Protecting Baltimore's Lucas collectionJudge Joseph Kaplan...


October 14, 1995

Protecting Baltimore's Lucas collection

Judge Joseph Kaplan undoubtedly knows fine points of the law but does he fully understand the mandate and role of museums? His decision that permits the Maryland Institute of Art to sell the Lucas collection would indicate he falls into the common misconception that museums are mausoleums -- places where inert, long-dead items are stored, some displayed to satisfy current taste or whimsy. Unfortunate.

Museums are not guardians of the irrelevant, unless one subscribes to the trendy, mindless rejection of the output of all dead white European males. For those, the vital dynamic nature of what is to be found in a museum will be forever self-denied. For what museums do best is show us what we were, what we are and what we can or should not want to be -- and not just what we are as Caucasians but as Asians, African-Americans and Native Americans. It's all there but only for the curious, wishing to know more.

What museums have on their walls and in the "stacks" are not simply objects to view aesthetically. These items are about ideas, both personal and social, about values, political and ethical; in short, about us. They tell us from where we came and how we define ourselves. We are comforted by a sense of continuity, a feeling for time and place. If these objects are not to be revered and preserved in museums -- where? Certainly they were never meant to be cast off like unneeded items in a garage sale.

The Lucas collection has been nurtured for 60 years by two of America's finest museums. Their curatorial efforts have burnished the collection to its current international stature. The collection did not stay in a hall closet like a bundle of baseball cards. It was endlessly studied, mounted for display, reviewed, cataloged, handled reverently with white cotton gloves, made available to scholars from around the world and students locally. This was a costly process that even Judge Kaplan concedes -- evident in his caveat that the institute may owe the museums a fee for 60 years of proprietorship.

But the museums are not interested in reimbursement. They are, correctly, appealing the decision. They assess George A. Lucas, a discerning and learned collector. His eye and values tell us much about his time and place -- 19th century France. Dismantled, we lose not only that part of our heritage -- we lose the man.

Baltimore is hemorrhaging. We have lost sports teams, corporations and tax-paying residents. What's next? Fort McHenry, if the price is right?

The bleeding must stop. This world-class collection should stay in Baltimore and remain intact.

Kenneth A. Willaman


We all pay a price for our indifference

As the welfare reform debate proceeded in the U.S. Congress, another drama unfolded before my eyes on my daily train commute from Baltimore.

At first I didn't notice. Perhaps the passenger shelter on the station platform looked a bit shabbier, but who could tell for sure amid the dreary urban setting? Days went by, and it became more obvious: a metal brace was detached and twisted one day; the next day an entire support post was gone. The scavengers -- ''metal men'' featured in an earlier Sun article -- were at work, trying to make a living selling to junk yards.

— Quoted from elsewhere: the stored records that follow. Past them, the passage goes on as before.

(* ===== verification/Redis.v ===== *)
(** The Redis client (github.com/redis/go-redis) and server the config and discovery
    services keep their state in.

    Neither is part of the repository.  The class [Redis] is what the services call,
    with what can be observed of the server's data; [RedisLaws] states the
    documented effect and reply of each command, and that a command which returns an
    error has either taken effect or not.  [Sim] is an instance: a
    server in memory, with a script that says when time passes and which
    commands fail. *)

From S2P Require Import Prelude GoInt Grpc.

(** ** Commands *)

Inductive cmd : Type :=
| PING
| GET (k : string)
| SET (k v : string) (ttl : Z)      (* a [ttl] of 0 or less sets no expiry *)
| DEL (k : string)
| EXISTS (k : string)
| EXPIRE (k : string) (ttl : Z)
| SADD (k m : string)
| SREM (k m : string)
| SMEMBERS (k : string)
| SCARD (k : string).

Inductive reply : Type :=
| RNil
| RStatus
| RStr (v : string)
| RInt (n : Z)
| RList (l : list string).

(** A string key's value and the time it expires, if it does. *)
Definition entry : Type := string * option Z.

(** What is left of an entry at time [t]. *)
Definition prune (t : Z) (e : option entry) : option entry :=
  match e with
  | Some (v, Some x) => if x <? t then None else Some (v, Some x)
  | _ => e
  end.

Definition expiry (t ttl : Z) : option Z := if ttl <=? 0 then None else Some (t + ttl).

(** A command's effect, at server time [t], on the entry of key [k] and on the set at [k]. *)
Definition after_entry (c : cmd) (t : Z) (k : string) (e : option entry) : option entry :=
  match c with
  | SET k' v ttl => if decide (k' = k) then Some (v, expiry t ttl) else e
  | DEL k' => if decide (k' = k) then None else e
  | EXPIRE k' ttl =>
      if decide (k' = k) then
        match e with
        | Some (v, _) => if ttl <=? 0 then None else Some (v, Some (t + ttl))
        | None => None
        end
      else e
  | _ => e
  end.

Definition after_set (c : cmd) (k : string) (s : gset string) : gset string :=
  match c with
  | SADD k' m => if decide (k' = k) then {[m]} ∪ s else s
  | SREM k' m => if decide (k' = k) then s ∖ {[m]} else s
  | _ => s
  end.

(** Commands that change no data. *)
Definition read_only (c : cmd) : bool :=
  match c with
  | PING | GET _ | EXISTS _ | SMEMBERS _ | SCARD _ => true
  | _ => false
  end.

Definition bool_int (b : bool) : Z := if b then 1 else 0.

(** The replies a command may get, given the data it ran on. *)
Definition reply_ok (c : cmd) (entry_of : string → option entry)
    (set_of : string → gset string) (r : reply) : Prop :=
  match c with
  | PING => r = RStatus
  | GET k => r = match entry_of k with Some (v, _) => RStr v | None => RNil end
  | SET _ _ _ => r = RStatus
  | DEL k | EXISTS k | EXPIRE k _ => r = RInt (bool_int (bool_decide (is_Some (entry_of k))))
  | SADD k m => r = RInt (bool_int (bool_decide (m ∉ set_of k)))
  | SREM k m => r = RInt (bool_int (bool_decide (m ∈ set_of k)))
  | SMEMBERS k => ∃ l, r = RList l ∧ NoDup l ∧ ∀ m, m ∈ l ↔ m ∈ set_of k
  | SCARD k => r = RInt (Z.of_nat (size (set_of k)))
  end.

(** ** The interface *)

(** [rtime] is the server's clock when the last command ran; [r_entry] and [r_set]
    are the live data at that time. *)
Class Redis (R : Type) : Type := {
  rdo : cmd → M R reply;
  rtime : R → Z;
  r_entry : R → string → option entry;
  r_set : R → string → gset string;
}.
#[export] Hint Mode Redis + : typeclass_instances.

(** [c] took effect between [s] and [s']. *)
Definition did `{Redis R} (c : cmd) (s s' : R) : Prop :=
  rtime s ≤ rtime s' ∧
  (∀ k, r_entry s' k = after_entry c (rtime s') k (prune (rtime s') (r_entry s k))) ∧
  (∀ k, r_set s' k = after_set c k (r_set s k)).

(** Nothing happened but time passing. *)
Definition quiet `{Redis R} (s s' : R) : Prop := did PING s s'.

Class RedisLaws (R : Type) `{Redis R} : Prop := {
  r_live (s : R) k : prune (rtime s) (r_entry s k) = r_entry s k;
  rdo_ok c (s s' : R) r :
    rdo c s = (s', Ok r) →
    did c s s' ∧ reply_ok c (λ k, prune (rtime s') (r_entry s k)) (r_set s) r;
  rdo_err c (s s' : R) e :
    rdo c s = (s', Err e) → quiet s s' ∨ did c s s';
}.

(** A server that is up: every command is answered. *)
Class RedisUp (R : Type) `{Redis R} : Prop :=
  rdo_up c (s : R) : ∃ s' r, rdo c s = (s', Ok r).

(** ** The client's calls *)

(** [redis.Nil]: the error for a nil reply. *)
Definition redis_Nil : error := LibErr "redis: nil".
Definition unexpected_reply : error := LibErr "redis: unexpected reply".

Section calls.
Context `{Redis R}.

Definition as_unit (r : reply) : M R unit := ret tt.
Definition as_int (r : reply) : M R Z :=
  match r with RInt n => ret n | _ => throw unexpected_reply end.

Definition Ping : M R unit := bind (rdo PING) as_unit.
Definition Get (k : string) : M R string := bind (rdo (GET k)) (λ r,
  match r with RStr v => ret v | RNil => throw redis_Nil | _ => throw unexpected_reply end).
Definition Set_ (k v : string) (ttl : Z) : M R unit := bind (rdo (SET k v ttl)) as_unit.
Definition Del (k : string) : M R unit := bind (rdo (DEL k)) as_unit.
Definition Exists_ (k : string) : M R Z := bind (rdo (EXISTS k)) as_int.
Definition Expire (k : string) (ttl : Z) : M R unit := bind (rdo (EXPIRE k ttl)) as_unit.
Definition SAdd (k m : string) : M R unit := bind (rdo (SADD k m)) as_unit.
Definition SRem (k m : string) : M R unit := bind (rdo (SREM k m)) as_unit.
Definition SMembers (k : string) : M R (list string) := bind (rdo (SMEMBERS k)) (λ r,
  match r with RList l => ret l | _ => throw unexpected_reply end).
Definition SCard (k : string) : M R Z := bind (rdo (SCARD k)) as_int.
End calls.

Lemma prune_prune t t' e : t ≤ t' → prune t' (prune t e) = prune t' e.
Proof.
  intros Ht. unfold prune. destruct e as [[v [x|]]|]; try done.
  repeat (case_bool; simpl); try done; lia.
Qed.

Lemma prune_expiry t v ttl : prune t (Some (v, expiry t ttl)) = Some (v, expiry t ttl).
Proof. unfold prune, expiry. repeat case_bool; try done; lia. Qed.

(** ** What a call leaves behind *)

Section specs.
Context `{RedisLaws R}.
Implicit Types s : R.

Lemma quiet_refl s : quiet s s.
Proof. split; [done|]. split; [|done]. intros k. simpl. by rewrite r_live. Qed.
Lemma quiet_entry s s' k : quiet s s' → r_entry s' k = prune (rtime s') (r_entry s k).
Proof. by intros (_ & -> & _). Qed.
Lemma quiet_set s s' k : quiet s s' → r_set s' k = r_set s k.
Proof. by intros (_ & _ & ->). Qed.
Lemma did_time c s s' : did c s s' → rtime s ≤ rtime s'.
Proof. by intros (? & _). Qed.
Lemma quiet_time s s' : quiet s s' → rtime s ≤ rtime s'.
Proof. apply did_time. Qed.

Lemma did_read c s s' : read_only c = true → did c s s' → quiet s s'.
Proof.
  intros Hc (Ht & H1 & H2). split; [done|].
  split; intros k; [rewrite H1|rewrite H2]; by destruct c.
Qed.

Lemma rdo_read c s s' r : rdo c s = (s', r) → read_only c = true → quiet s s'.
Proof.
  intros Hr Hc. destruct r as [r|e].
  - apply rdo_ok in Hr as [Hd _]. by apply (did_read c).
  - apply rdo_err in Hr as [Hq|Hd]; [done|]. by apply (did_read c).
Qed.

(** A call that ignores its reply's value. *)
Lemma unit_call c s s' r :
  bind (rdo c) as_unit s = (s', r) → did c s s' ∨ (∃ e, r = Err e ∧ quiet s s').
Proof.
  intros Hb. apply bind_inv in Hb as [(e & Hr & ->)|(s1 & a & Hr & Ha)].
  - apply rdo_err in Hr as [Hq|Hd]; eauto.
  - apply rdo_ok in Hr as [Hd _]. injection Ha as <- <-. by left.
Qed.

Lemma unit_call_ok c s s' : bind (rdo c) as_unit s = (s', Ok tt) → did c s s'.
Proof. intros [Hd|(e & [=] & _)]%unit_call. done. Qed.

Lemma Get_spec k s s' r :
  Get k s = (s', r) →
  quiet s s' ∧
  match r with
  | Ok v => ∃ x, prune (rtime s') (r_entry s k) = Some (v, x)
  | Err _ => True
  end.
Proof.
  intros Hb. apply bind_inv in Hb as [(e & Hr & ->)|(s1 & a & Hr & Ha)].
  - split; [exact (rdo_read _ _ _ _ Hr eq_refl)|done].
  - pose proof (rdo_read _ _ _ _ Hr eq_refl) as Hq.
    apply rdo_ok in Hr as [_ Ho]; simpl in Ho.
    destruct (prune _ _) as [[v x]|] eqn:E; subst; injection Ha as <- <-;
      (split; [done|]); [rewrite E; by eexists|done].
Qed.

Lemma SMembers_spec k s s' r :
  SMembers k s = (s', r) →
  quiet s s' ∧
  match r with
  | Ok l => NoDup l ∧ ∀ m, m ∈ l ↔ m ∈ r_set s k
  | Err _ => True
  end.
Proof.
  intros Hb. apply bind_inv in Hb as [(e & Hr & ->)|(s1 & a & Hr & Ha)].
  - split; [exact (rdo_read _ _ _ _ Hr eq_refl)|done].
  - pose proof (rdo_read _ _ _ _ Hr eq_refl) as Hq.
    apply rdo_ok in Hr as [_ (l & -> & Hl)]. by injection Ha as <- <-.
Qed.

Lemma Exists_spec k s s' r :
  Exists_ k s = (s', r) →
  quiet s s' ∧
  match r with
  | Ok n => n = bool_int (bool_decide (is_Some (r_entry s' k)))
  | Err _ => True
  end.
Proof.
  intros Hb. apply bind_inv in Hb as [(e & Hr & ->)|(s1 & a & Hr & Ha)].
  - split; [exact (rdo_read _ _ _ _ Hr eq_refl)|done].
  - pose proof (rdo_read _ _ _ _ Hr eq_refl) as Hq.
    apply rdo_ok in Hr as [_ Ho]; simpl in Ho; subst. injection Ha as <- <-.
    split; [done|]. by rewrite (quiet_entry _ _ _ Hq).
Qed.

Lemma SCard_quiet k s s' r : SCard k s = (s', r) → quiet s s'.
Proof.
  intros Hb. apply bind_inv in Hb as [(e & Hr & ->)|(s1 & a & Hr & Ha)];
    [exact (rdo_read _ _ _ _ Hr eq_refl)|].
  pose proof (rdo_read _ _ _ _ Hr eq_refl) as Hq.
  apply rdo_ok in Hr as [_ ->]. by injection Ha as <- <-.
Qed.
End specs.

(** ** Steps that only let data go *)

(** From [s] to [s'] no entry and no set member appeared, entries went only by expiring. *)
Record wanes `{Redis R} (s s' : R) : Prop := {
  wanes_time : rtime s ≤ rtime s';
  wanes_entry k : r_entry s' k = prune (rtime s') (r_entry s k);
  wanes_set k : r_set s' k ⊆ r_set s k;
}.

Section wanes.
Context `{RedisLaws R}.
Implicit Types s : R.

#[export] Instance wanes_preorder : PreOrder (wanes (R := R)).
Proof.
  split.
  - intros s. split; [done|intros k; by rewrite r_live|done].
  - intros s1 s2 s3 [T1 E1 S1] [T2 E2 S2]. split; [lia| |].
    + intros k. rewrite E2, E1. by apply prune_prune.
    + intros k. by rewrite S2.
Qed.

Lemma quiet_wanes s s' : quiet s s' → wanes s s'.
Proof. intros (T & E & S). split; [done..|]. intros k. by rewrite S. Qed.

Lemma srem_wanes k m s s' : did (SREM k m) s s' → wanes s s'.
Proof.
  intros (T & E & S). split; [done..|]. intros k'. rewrite S. simpl. case_decide; set_solver.
Qed.

(** What is live later was live before, with the same value. *)
Lemma wanes_live s s' k e : wanes s s' → r_entry s' k = Some e → r_entry s k = Some e.
Proof.
  intros [_ E _]. rewrite E. destruct (r_entry s k) as [[v [x|]]|]; simpl; [case_bool|..]; naive_solver.
Qed.
End wanes.

(** ** Calls to a server that is up *)

Section up.
Context `{RedisLaws R, !RedisUp R}.
Implicit Types s : R.

Lemma unit_up c s : ∃ s', bind (rdo c) as_unit s = (s', Ok tt) ∧ did c s s'.
Proof.
  destruct (rdo_up c s) as (s' & r & E). exists s'.
  split; [by rewrite (bind_ok _ _ _ _ _ E)|]. by apply rdo_ok in E as [? _].
Qed.

Lemma Get_up k s :
  ∃ s', quiet s s' ∧
    Get k s = (s', match prune (rtime s') (r_entry s k) with
                   | Some (v, _) => Ok v
                   | None => Err redis_Nil
                   end).
Proof.
  destruct (rdo_up (GET k) s) as (s' & r & E). exists s'.
  pose proof (rdo_read _ _ _ _ E eq_refl) as Hq.
  unfold Get. rewrite (bind_ok _ _ _ _ _ E). apply rdo_ok in E as [_ Ho]; simpl in Ho.
  split; [done|]. destruct (prune _ _) as [[v x]|]; by subst.
Qed.

Lemma SMembers_up k s :
  ∃ s' l, SMembers k s = (s', Ok l) ∧ quiet s s' ∧ NoDup l ∧ ∀ m, m ∈ l ↔ m ∈ r_set s k.
Proof.
  destruct (rdo_up (SMEMBERS k) s) as (s' & r & E). exists s'.
  pose proof (rdo_read _ _ _ _ E eq_refl) as Hq.
  unfold SMembers. rewrite (bind_ok _ _ _ _ _ E).
  apply rdo_ok in E as [_ (l & -> & Hl)]. by exists l.
Qed.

The two dramas moved in sequence. Each day's news reported another ''savings'' in a welfare reform proposal in Congress, and I watched as another piece of the passenger shelter disappeared.

Finally it happened. As I climbed the steps to the station platform, there was no escaping it: the passenger shelter was completely gone. The only remnants were a stripped bolt or two, and non-salable and now broken plastic roof panels tossed in the weeds.

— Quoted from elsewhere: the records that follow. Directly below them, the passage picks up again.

Lemma leases_exclusive_witness :
  reach {["10.8.0.2"]} default_allocator world_b ∧ holds world_b "a" "10.8.0.2" ∧ "10.8.0.2" ≠ Gateway default_allocator.
Proof.
  assert (reach {["10.8.0.2"]} default_allocator world_b) as Hr.
  { eapply (reach_release _ _ world_a "b" "10.8.0.2"); [|apply surjective_pairing|left; set_solver].
    eapply (reach_allocate _ _ (world_of empty_table) "a"); [|apply surjective_pairing].
    apply reach_start. apply mem_of_sees. }
  assert (holds world_b "a" "10.8.0.2") as Hh by (exists None; vm_compute; reflexivity).
  split; [exact Hr|]. split; [exact Hh|].
  exact (proj1 (proj1 (leases_exclusive _ default_net 16 world_b default_net_cidr ltac:(lia) Hr) _ _ Hh)).
Defined.

Lemma AllocateIP_idempotent_witness :
  ∃ w'', AllocateIP default_allocator "a" world_a = (w'', Ok "10.8.0.2") ∧
         holds w'' "a" "10.8.0.2".
Proof.
  destruct (AllocateIP_idempotent default_allocator 16 "a" (world_of empty_table) world_a "10.8.0.2"
    empty_table default_net_cidr ltac:(lia) (mem_of_sees _ _)) as (w'' & E & Hh).
  { vm_compute. reflexivity. }
  exists w''. split; [exact E|]. apply Hh. exists None. vm_compute. reflexivity.
Defined.

Lemma foreign_release_duplicates_witness :
  ∃ w2 : World Mem, holds w2 "victim" "10.8.0.2" ∧ holds w2 "new" "10.8.0.2".
Proof.
  assert ("10.8.0.2" = IP_String (ip4 168296450)) as E by (vm_compute; reflexivity).
  destruct (foreign_release_duplicates default_allocator 16 "victim" "attacker" "new" 168296450
    (world_of (one_lease "victim" "10.8.0.2")) (one_lease "victim" "10.8.0.2")
    default_net_cidr ltac:(lia) (mem_of_sees _ _)) as (w1 & w2 & _ & _ & H1 & H2 & _);
    [vm_compute; reflexivity|discriminate|vm_compute; reflexivity|apply default_first; set_solver|].
  exists w2. rewrite E. by split.
Defined.

Lemma high_block_never_allocates_witness :
  ∃ w', AllocateIP (allocator_of quarter_net) "a" (world_of empty_table) = (w', Err no_available_IPs).
Proof.
  destruct (high_block_never_allocates quarter_net 26 "a" (world_of empty_table) empty_table
    quarter_net_cidr ltac:(lia) ltac:(vm_compute; reflexivity) (mem_of_sees _ _) eq_refl)
    as [(w' & E & _) _]. by exists w'.
Defined.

That morning's paper reported that welfare ''reform'' reductions had passed both houses of Congress. How fitting a symbol of the future. Because of inadequate programs for the poor, I and my fellow job-holding commuters would wait for our trains unsheltered from the rain and snow. We all pay a price for indifference.

Arthur Boyd


Living wills and power of attorney

The Sept. 28 story by Ed Brandt, ''Patients can stop intervention,'' discusses a new law in Maryland which allows persons to make known their wishes relative to resuscitation or care in a medical emergency or crisis.

Mr. Brandt stated, ''Many elderly people have a living will, which designates a relative to make the life and death decision, but paramedics will recognize only the form or the bracelet because the new laws shields them against lawsuits as long as they 'act in good faith.' ''

The often misnamed ''living will'' is a life-sustaining declaration. The declaration does not designate a relative to make a life-and-death decision, if not being kept on a life support system is the desire of the individual, but removes that responsibility from the family, which is one of its great benefits.